North Shore Bank executive Tim Gluth, webmaster and eBusiness coordinator, will join executives from EBAY, Starbucks, Fiserv and other prominent financial organizations as a panelist at the Mobile Banking and Emerging Application’s Summit in early June.
The event will be held at the M Resort Casino and Spa in Las Vegas, June 6 through June 8.
Gluth will be speaking about the practical applications of social media for banks and other financial institutions and what it can do for other institutions and why it’s important to get into the game now.
“Overall (North Shore Bank is) participating in social media and social networking to engage people and better understand the people who live and work in our communities,” Gluth said. “We have always been a big part of the community physically and with social media we are able to bring those physical communities online.”
A big part of what North Shore Bank already does is listening to the people in its communities, Gluth said.
“Social networking sites allow us to expand our reach and gives us an easily accessible way for us to answer any questions people might have about anything,” Gluth said.
According to Gluth, social networking sites act as a door opening for customers or potential customers who may have banking or financial questions. Depending on the subject, the conversations could end up being taken offline, to a direct message or an email if it is related to specific account information or other private issues.
North Shore utilizes social media networks to promote events and happenings taking place in the community as well.
The bank has been an active participant on Twitter, Facebook, YouTube and Flickr, and most recently started using Foursquare.

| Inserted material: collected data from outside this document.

(** The registry is a map from names to rows.  Registering a point sets
    the address, source and owner of its name only, keeping the reading just
    when address and source (for a register: address, space and format) are
    unchanged; an update sets the reading of an existing name only; a read
    error keeps the last reading; no other row is touched. *)
Theorem registry_refines_map (J : JsonLib) r l n n' address source owner value fc p raw v e :
  point_row (UpsertUnlocked l n address source owner) n' =
    (if String.eqb n n' then Some
       match point_row l n with
       | Some q => if (pt_address q =? address) && bool_decide (pt_source q = source)
                   then mkPoint n address owner (pt_value q) (pt_valid q) source (pt_function_code q)
                   else mkPoint n address owner false false source 0
       | None => mkPoint n address owner false false source 0
       end
     else point_row l n') /\
  point_row (UpdateUnlocked l n value fc) n' =
    (if String.eqb n n' then
       (fun q => mkPoint n (pt_address q) (pt_owner q) value true (pt_source q) fc) <$> point_row l n
     else point_row l n') /\
  FindRegister (RegisterRegister r p) n' =
    (if String.eqb (rp_name p) n' then Some
       match FindRegister r (rp_name p) with
       | Some q => if sameShape q p
           then mkRegisterPoint (rp_name p) (rp_address p) (rp_owner p) (rp_format p)
                  (rp_input_register p) (rp_writable p) (rp_unit p)
                  (rp_raw q) (rp_value q) (rp_valid q) (rp_error q)
           else p
       | None => p
       end
     else FindRegister r n') /\
  (n <> n' -> FindRegister (UpdateRegister r n raw v) n' = FindRegister r n') /\
  (rp_value <$> FindRegister (UpdateRegister r n raw v) n) = (fun _ => v) <$> FindRegister r n /\
  (rp_valid <$> FindRegister (UpdateRegister r n raw v) n) = (fun _ => true) <$> FindRegister r n /\
  (rp_valid <$> FindRegister (UpdateRegisterError r n e) n) = rp_valid <$> FindRegister r n /\
  (rp_value <$> FindRegister (UpdateRegisterError r n e) n) = rp_value <$> FindRegister r n.
Proof.
  split; [apply Upsert_row|]. split; [apply Update_row|]. split; [apply RegisterRegister_row|].
  assert (forall f m m', (forall q, rp_name (f q) = rp_name q) ->
    FindRegister (mkRegistry (inputs_ r) (outputs_ r) (on_first (reg_named m) f [] (registers_ r))) m' =
    if String.eqb m m' then f <$> FindRegister r m else FindRegister r m') as Hu.
  { intros. by apply update_register_row. }
  split_and!.
  - intros Hn. unfold UpdateRegister. rewrite Hu by done. by destruct (String.eqb_spec n n').
  - unfold UpdateRegister. rewrite Hu, String.eqb_refl by done. by destruct (FindRegister r n).
  - unfold UpdateRegister. rewrite Hu, String.eqb_refl by done. by destruct (FindRegister r n).
  - unfold UpdateRegisterError. rewrite Hu, String.eqb_refl by done. by destruct (FindRegister r n).
  - unfold UpdateRegisterError. rewrite Hu, String.eqb_refl by done. by destruct (FindRegister r n).
Qed.

(** Clearing the points of one script runtime removes exactly its rows:
    the row of every name is gone if that runtime owned it and is otherwise
    untouched, in all three lists. *)
Theorem registry_clear_owner_isolates (J : JsonLib) r owner n :
  registry_ok r ->
  point_row (inputs_ (ClearOwner r owner)) n =
    (match point_row (inputs_ r) n with
     | Some p => if negb (pt_owner p =? owner) then Some p else None | None => None end) /\
  point_row (outputs_ (ClearOwner r owner)) n =
    (match point_row (outputs_ r) n with
     | Some p => if negb (pt_owner p =? owner) then Some p else None | None => None end) /\
  FindRegister (ClearOwner r owner) n =
    (match FindRegister r n with
     | Some p => if negb (rp_owner p =? owner) then Some p else None | None => None end).
Proof.
  intros (H1 & H2 & H3 & _). split; [by apply row_filter|]. split; [by apply row_filter|].
  by apply (row_filter rp_name).
Qed.

Lemma registry_clear_owner_isolates_witness :
  FindRegister (J:=jtree_json) (ClearOwner (J:=jtree_json) (demo_registry jtree_json) 1) "speed" = None.
Proof.
  destruct (registry_clear_owner_isolates jtree_json (demo_registry jtree_json) 1 "speed") as (_ & _ & H).
  - split_and!; try constructor.
    + intros H. apply list_elem_of_singleton in H. discriminate H.
    + constructor; [intros H; inversion H|constructor].
    + intros H. inversion H.
    + constructor.
  - rewrite H. reflexivity.
Defined.
Lemma Parse_ok text v : Parse text = Some v -> version_ok v.
Proof.
  unfold Parse. intros H.
  apply bind_Some in H as ([maj t2] & H1 & H). apply bind_Some in H as (t3 & _ & H).
  apply bind_Some in H as ([min t4] & H2 & H). apply bind_Some in H as (t5 & _ & H).
  apply bind_Some in H as ([pat t6] & H3 & H).
  apply ReadNumber_range in H1, H2, H3.
  assert (Forall (fun b => b <> 43) (match t6 with
      | b :: rest => if b =? 45 then until 43 rest else ([], t6) | [] => ([], []) end).1) as Hp.
  { destruct t6 as [|b t6]; [constructor|]. destruct (b =? 45); [apply until_fst|constructor]. }
  match type of Hp with Forall _ (?m.1) => destruct m as [pre t7] end. destruct (skip_spaces _); [|done].
  simplify_eq. done.
Qed.

(** ** Precedence is a total order *)

(** A three-way comparison that is antisymmetric and transitive. *)
Definition ordered {A} (cmp : A -> A -> Z) : Prop :=
  (forall a b, cmp b a = - cmp a b) /\
  (forall a b c, cmp a b <= 0 -> cmp b c <= 0 -> cmp a c <= 0).

(** Compare by the first, then by the second. *)
Definition then_by {A} (c d : A -> A -> Z) (a b : A) : Z := if c a b =? 0 then d a b else c a b.

Lemma ordered_zero {A} (cmp : A -> A -> Z) a b c : ordered cmp ->
  cmp a b <= 0 -> cmp b c <= 0 -> cmp a c = 0 -> cmp a b = 0 /\ cmp b c = 0.
Proof.
  intros [Hs Ht] H1 H2 H3.
  pose proof (Ht b c a H2 ltac:(rewrite Hs; lia)). pose proof (Ht c a b ltac:(rewrite Hs; lia) H1).
  rewrite (Hs a b), (Hs b c) in *. lia.
Qed.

“Last month we launched a promotion campaign to give a $5 subway card to the ‘Mayor’ of all of our bank branches,” Gluth said. “It was just another way for us to say thank you for stopping in. We plan to launch that campaign again in May, it’s a great way for us to encourage people to stop in and its nice because it kind of localizes each branch.”
The bank included its compliance department on conversations about social media practices from the beginning, Gluth said.
“We had an idea of what we wanted to do, and how we wanted to approach it and we included our compliance department in on those plans,” he said. “Because we are using it as a community awareness board to post event information, product and rate information they felt as if we were ok, but we do have guidelines and procedures in place that we must follow.”
The guidelines and procedures aren’t any different than ones the bank already has in place, Gluth said. They’ve just been adapted to fit the realm of social media.
“It’s how people are communicating now, and its where people in our communities are spending their time,” Gluth said. “It’s another are for us to let people know we’re out there and we are listening, another way for us to be a part of the community.”